Cette soi-disant compensation n’est, en réalité, qu’une injustice odieuse, puisqu’elle fait payer à des consommateurs français déjà grevés d’impôts la part d’impôt des producteurs protégés, au mépris du principe qu’il incombe à chaque citoyen de payer sa part d’impôts.

C’est là, en réalité, une dîme, un servage de la plèbe, en violation de la règle qu’on ne doit d’impôt qu’à l’État.

Faisant appel à Bordeaux, l’orateur a terminé en l’invitant à jouer le rôle de Manchester, et à prendre la tête du mouvement en faveur de la liberté.

Ses intérêts l’y invitent ; en repoussant les importations, le système protecteur ferme les débouchés et empêche les exportations : d’abord par les représailles qu’il suscite, ensuite par les charges qu’il fait peser sur les industries d’exportation qu’il met dans l’impossibilité de soutenir la concurrence sur les marchés étrangers ; de plus il ôte le fret à notre marine commerciale.
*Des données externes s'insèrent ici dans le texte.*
(** The second phase, whatever the input: it extends the heap, and keeps
    some of the items, in ranking order, none the duplicate of another. *)
Lemma _deduplicate_by_title_spec (threshold : Q) (h : heap) (items : list ref) :
  let res := _deduplicate_by_title lib threshold h items in
  heap_extended h (fst res) /\
  settled lib threshold (fst res) (snd res) /\
  StronglySorted (ranked_before (score h)) (snd res) /\
  incl (snd res) items /\
  (forall (B : Type) (f : ref -> B),
      NoDup (List.map f items) -> NoDup (List.map f (snd res))).
Proof.
  unfold _deduplicate_by_title. destruct items as [|i items].
  - simpl. split; [apply heap_extended_refl|]. split; [apply settled_nil|].
    split; [constructor|]. split; [apply incl_refl|]. auto.
  - set (l := i :: items). set (ranked := sort_by_engagement h l).
    assert (Hperm : Permutation l ranked) by apply sorted_desc_perm.
    cbv zeta. split; [apply scan_heap|].
    split; [apply scan_settled, settled_nil|].
    split; [|split].
    + apply scan_kept with (P := StronglySorted (ranked_before (score h))).
      * intros a x b. apply StronglySorted_remove.
      * apply sorted_desc_sorted.
    + apply scan_kept with (P := fun k => incl k l).
      * intros a x b. apply incl_remove.
      * intros z Hz. apply (Permutation_in _ (Permutation_sym Hperm)). exact Hz.
    + intros B f Hnd.
      apply scan_kept with (P := fun k => NoDup (List.map f k)).
      * intros a x b. apply NoDup_map_remove.
      * simpl. eapply Permutation_NoDup; [|exact Hnd].
        apply Permutation_map. exact Hperm.
Qed.
Lemma stack_pushes_overloaded xs : forall s,
  draining s = false ->
  1 <= height s ->
  Z.of_nat (length (buffer s)) = height s ->
  0 <= overload s ->
  overload s + Z.of_nat (length xs) <= GoInt.max_int ->
  exists i' tr,
    length (Slice.elems i') = length (buffer s) /\
    run (map PushOp xs) s =
      (set_overload (overload s + Z.of_nat (length xs)) (set_items i' s), tr, None) /\
    length (overloads tr) = (if onOverload s then length xs else 0%nat) /\
    length (first_overloads tr) =
      match xs with
      | [] => 0%nat
      | _ => if (overload s =? 0) && onFirstOverload s then 1%nat else 0%nat
      end.
Proof.
  induction xs as [|x xs IH]; intros s Hd Hheight Hfull Hov Hmax.
  - exists (items s), []. simpl. rewrite Z.add_0_r. destruct s.
    simpl. destruct onOverload0; auto.
  - assert (Hincr : GoInt.incr (overload s) = overload s + 1).
    { apply (incr_below _ GoInt.max_int); [unfold GoInt.in_range, GoInt.min_int, GoInt.max_int; lia|].
      simpl in Hmax. lia. }
    assert (Hover : stack_overloaded s = true).
    { unfold stack_overloaded, Height, Count, Slice.len, buffer in *.
      apply orb_true_iff. left. apply Z.leb_le. lia. }
    simpl.
    destruct (buffer s) as [|old rest] eqn:Eb; [simpl in Hfull; lia|].
    rewrite (stack_Push_overload _ _ old rest) by assumption.
    cbv zeta. unfold overloaded. cbn [fst snd overload set_items]. rewrite Hincr.
    match goal with |- context [run (map PushOp xs) ?s1] =>
      destruct (IH s1) as (i' & tr & He & Hr & Ho & Hf) end.
    + assumption.
    + assumption.
    + unfold buffer in *. simpl. rewrite elems_append, length_app. simpl in *. lia.
    + simpl. lia.
    + simpl in *. lia.
    + rewrite Hr. simpl in He, Ho, Hf. eexists i', _. split; [|split; [|split]].
      * rewrite He. unfold buffer. simpl. rewrite elems_append, length_app. simpl. lia.
      * cbn [length]. rewrite Nat2Z.inj_succ.
        replace (overload s + Z.succ (Z.of_nat (length xs)))
          with (overload s + 1 + Z.of_nat (length xs)) by lia.
        reflexivity.
      * rewrite !overloads_app, !length_app, Ho. simpl.
        destruct (onOverload s), ((overload s + 1 =? 1) && onFirstOverload s);
          reflexivity.
      * rewrite !first_overloads_app, !length_app, Hf. simpl.
        destruct (Z.eqb_spec (overload s) 0) as [E0|E0]; simpl.
        -- rewrite E0. simpl. destruct (onOverload s), (onFirstOverload s), xs; reflexivity.
        -- destruct (Z.eqb_spec (overload s + 1) 0); [lia|].
           destruct (Z.eqb_spec (overload s + 1) 1); [lia|]. simpl.
           destruct (onOverload s), xs; reflexivity.
Qed.

End StackAccounting.

Section StackFirstOverload.
Context `{GoEnv}.
Import Stack.
Lemma materialization_apply_is_idempotent_witness :
  Materialization_apply None where_a "materialization" false false
  = Ok materialized_where_a
  /\ materialized materialized_where_a = true
  /\ forall (name : option string) (name_prefix : string)
            (lock strip_ordering : bool),
       Materialization_apply name materialized_where_a name_prefix
         lock strip_ordering
       = Ok materialized_where_a.
Proof.
  split; [reflexivity |].
  pose proof (materialization_apply_is_idempotent None where_a "materialization"
                false materialized_where_a eq_refl)
    as (Hmaterialized & _ & Hagain).
  exact (conj Hmaterialized Hagain).
Defined.

Lemma required_engine_must_occur_in_the_tree_witness :
  engine_occurs sql transferred_a = false
  /\ forall tag expr,
       Calculation_apply tag expr transferred_a (Some sql) true false true
         false false
       <> Ok transferred_a.
Proof.
  split; [reflexivity |].
  exact (proj1 (proj2 (required_engine_must_occur_in_the_tree transferred_a sql
                         true false transferred_a eq_refl))).
Defined.

Lemma transfer_puts_the_operation_in_the_preferred_engine_witness :
  Selection_apply (PredicateReference a) (leaf_a memory) (Some other_memory)
    false true false false false
  = Ok selected_after_transfer
  /\ engine selected_after_transfer = other_memory.
Proof.
  split; [reflexivity |].
  exact (proj1 (proj2 (proj2 (transfer_puts_the_operation_in_the_preferred_engine
                                (leaf_a memory) other_memory false false
                                selected_after_transfer I)))
           (PredicateReference a) ltac:(discriminate) eq_refl).
Defined.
Il faut arracher la France à cette oligarchie qui opprime la masse du travail national, et qui, exploitant la sottise et l’ignorance humaine, fuit avec soin la discussion parce qu’elle a peur de la lumière.

Souhaitons que M. Martineau, dont la parole est convaincue et persuasive, revienne souvent à Bordeaux faire entendre des vérités malheureusement trop oubliées par la génération actuelle.